ASSIGNMENT = Report the count, and only the count, of lines in the records that include the word "core".

MATERIAL TO PROCESS START

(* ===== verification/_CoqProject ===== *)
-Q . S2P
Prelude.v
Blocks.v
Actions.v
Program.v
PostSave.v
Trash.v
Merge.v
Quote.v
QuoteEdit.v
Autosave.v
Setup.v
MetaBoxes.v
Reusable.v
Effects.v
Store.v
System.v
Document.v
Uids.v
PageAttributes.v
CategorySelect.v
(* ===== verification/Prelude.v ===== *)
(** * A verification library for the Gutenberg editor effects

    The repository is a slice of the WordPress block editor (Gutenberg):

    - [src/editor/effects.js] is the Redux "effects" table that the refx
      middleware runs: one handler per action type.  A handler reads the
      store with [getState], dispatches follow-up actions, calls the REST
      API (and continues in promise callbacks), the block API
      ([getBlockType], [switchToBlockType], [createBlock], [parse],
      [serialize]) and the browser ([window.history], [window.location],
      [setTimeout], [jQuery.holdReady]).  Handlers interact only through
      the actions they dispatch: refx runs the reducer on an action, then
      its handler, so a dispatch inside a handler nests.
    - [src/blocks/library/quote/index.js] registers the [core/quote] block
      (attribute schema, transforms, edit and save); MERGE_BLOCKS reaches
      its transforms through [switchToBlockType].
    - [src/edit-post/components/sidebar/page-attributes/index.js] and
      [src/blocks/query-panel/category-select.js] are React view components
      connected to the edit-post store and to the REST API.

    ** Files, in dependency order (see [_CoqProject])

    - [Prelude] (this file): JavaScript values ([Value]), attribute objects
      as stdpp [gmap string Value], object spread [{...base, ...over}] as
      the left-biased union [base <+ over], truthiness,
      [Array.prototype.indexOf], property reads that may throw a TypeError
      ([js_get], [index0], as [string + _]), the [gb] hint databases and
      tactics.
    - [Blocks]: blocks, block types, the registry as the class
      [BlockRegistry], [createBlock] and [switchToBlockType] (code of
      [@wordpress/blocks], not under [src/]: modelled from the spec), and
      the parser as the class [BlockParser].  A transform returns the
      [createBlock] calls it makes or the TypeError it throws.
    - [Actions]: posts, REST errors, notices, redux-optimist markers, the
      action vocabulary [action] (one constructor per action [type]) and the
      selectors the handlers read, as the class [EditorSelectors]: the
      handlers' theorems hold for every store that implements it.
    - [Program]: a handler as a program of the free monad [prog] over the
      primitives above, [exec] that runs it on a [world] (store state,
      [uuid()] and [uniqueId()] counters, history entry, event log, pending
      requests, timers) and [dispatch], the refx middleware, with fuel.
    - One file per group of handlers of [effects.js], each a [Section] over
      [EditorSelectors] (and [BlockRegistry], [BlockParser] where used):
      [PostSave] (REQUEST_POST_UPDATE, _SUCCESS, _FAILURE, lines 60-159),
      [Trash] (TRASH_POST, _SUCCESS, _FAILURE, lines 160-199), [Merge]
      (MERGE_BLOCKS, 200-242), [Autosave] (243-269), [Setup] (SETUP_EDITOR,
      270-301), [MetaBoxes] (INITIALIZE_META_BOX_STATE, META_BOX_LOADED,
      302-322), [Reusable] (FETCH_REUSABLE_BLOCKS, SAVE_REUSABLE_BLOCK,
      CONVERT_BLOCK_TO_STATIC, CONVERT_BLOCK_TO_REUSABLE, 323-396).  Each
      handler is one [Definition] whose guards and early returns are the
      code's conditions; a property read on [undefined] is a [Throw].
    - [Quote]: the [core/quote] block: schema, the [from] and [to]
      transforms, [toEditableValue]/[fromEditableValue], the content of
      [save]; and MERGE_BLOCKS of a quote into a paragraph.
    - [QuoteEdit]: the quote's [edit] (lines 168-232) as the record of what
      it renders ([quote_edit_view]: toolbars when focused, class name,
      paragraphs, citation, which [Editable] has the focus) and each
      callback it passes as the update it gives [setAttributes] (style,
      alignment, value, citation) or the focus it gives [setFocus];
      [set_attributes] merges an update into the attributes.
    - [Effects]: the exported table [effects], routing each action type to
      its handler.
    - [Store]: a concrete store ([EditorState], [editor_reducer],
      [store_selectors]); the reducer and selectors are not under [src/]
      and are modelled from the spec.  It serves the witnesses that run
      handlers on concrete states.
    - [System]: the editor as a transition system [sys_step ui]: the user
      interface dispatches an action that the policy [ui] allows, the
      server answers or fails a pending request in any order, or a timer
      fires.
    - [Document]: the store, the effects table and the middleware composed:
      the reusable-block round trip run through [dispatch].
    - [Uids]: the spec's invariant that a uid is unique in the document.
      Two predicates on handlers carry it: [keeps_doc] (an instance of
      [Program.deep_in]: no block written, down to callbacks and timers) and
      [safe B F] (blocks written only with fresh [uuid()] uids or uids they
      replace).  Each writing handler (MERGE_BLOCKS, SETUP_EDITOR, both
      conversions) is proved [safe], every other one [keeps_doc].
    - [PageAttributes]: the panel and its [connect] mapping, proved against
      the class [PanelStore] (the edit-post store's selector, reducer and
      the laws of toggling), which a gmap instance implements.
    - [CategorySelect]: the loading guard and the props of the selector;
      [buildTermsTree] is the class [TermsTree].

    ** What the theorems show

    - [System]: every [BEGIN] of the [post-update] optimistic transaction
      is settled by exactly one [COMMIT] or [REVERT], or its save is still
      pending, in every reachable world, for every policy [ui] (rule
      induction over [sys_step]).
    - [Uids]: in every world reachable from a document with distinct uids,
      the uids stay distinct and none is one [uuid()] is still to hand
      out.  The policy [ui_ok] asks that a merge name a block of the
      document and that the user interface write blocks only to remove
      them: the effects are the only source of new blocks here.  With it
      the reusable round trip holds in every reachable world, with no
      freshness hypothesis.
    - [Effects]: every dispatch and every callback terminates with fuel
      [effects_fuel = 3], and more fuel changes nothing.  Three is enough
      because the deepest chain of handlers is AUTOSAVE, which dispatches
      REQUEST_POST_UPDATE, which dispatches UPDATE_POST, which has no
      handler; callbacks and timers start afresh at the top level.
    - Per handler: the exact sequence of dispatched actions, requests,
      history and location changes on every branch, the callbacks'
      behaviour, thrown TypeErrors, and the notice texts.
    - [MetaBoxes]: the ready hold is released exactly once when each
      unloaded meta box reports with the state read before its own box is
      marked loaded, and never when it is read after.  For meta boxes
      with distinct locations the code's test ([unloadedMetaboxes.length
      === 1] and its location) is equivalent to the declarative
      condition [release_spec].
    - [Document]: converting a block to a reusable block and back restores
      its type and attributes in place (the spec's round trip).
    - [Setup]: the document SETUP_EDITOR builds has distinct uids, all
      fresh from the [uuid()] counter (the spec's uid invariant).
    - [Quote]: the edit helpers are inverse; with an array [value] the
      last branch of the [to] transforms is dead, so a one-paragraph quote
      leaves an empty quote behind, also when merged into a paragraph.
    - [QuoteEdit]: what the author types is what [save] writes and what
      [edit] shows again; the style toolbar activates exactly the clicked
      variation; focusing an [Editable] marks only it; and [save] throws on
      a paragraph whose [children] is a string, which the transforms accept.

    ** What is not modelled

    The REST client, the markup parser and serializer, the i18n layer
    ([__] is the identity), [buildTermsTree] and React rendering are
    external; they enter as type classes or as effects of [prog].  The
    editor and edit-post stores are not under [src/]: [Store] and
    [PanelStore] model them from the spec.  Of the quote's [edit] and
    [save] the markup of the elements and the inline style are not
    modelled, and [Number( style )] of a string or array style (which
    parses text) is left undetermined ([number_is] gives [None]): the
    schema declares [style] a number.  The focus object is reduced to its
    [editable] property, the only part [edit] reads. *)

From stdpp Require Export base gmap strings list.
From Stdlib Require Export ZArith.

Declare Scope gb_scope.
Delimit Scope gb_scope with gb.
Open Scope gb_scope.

MATERIAL TO PROCESS END

EXERCISE RESPONSE = 2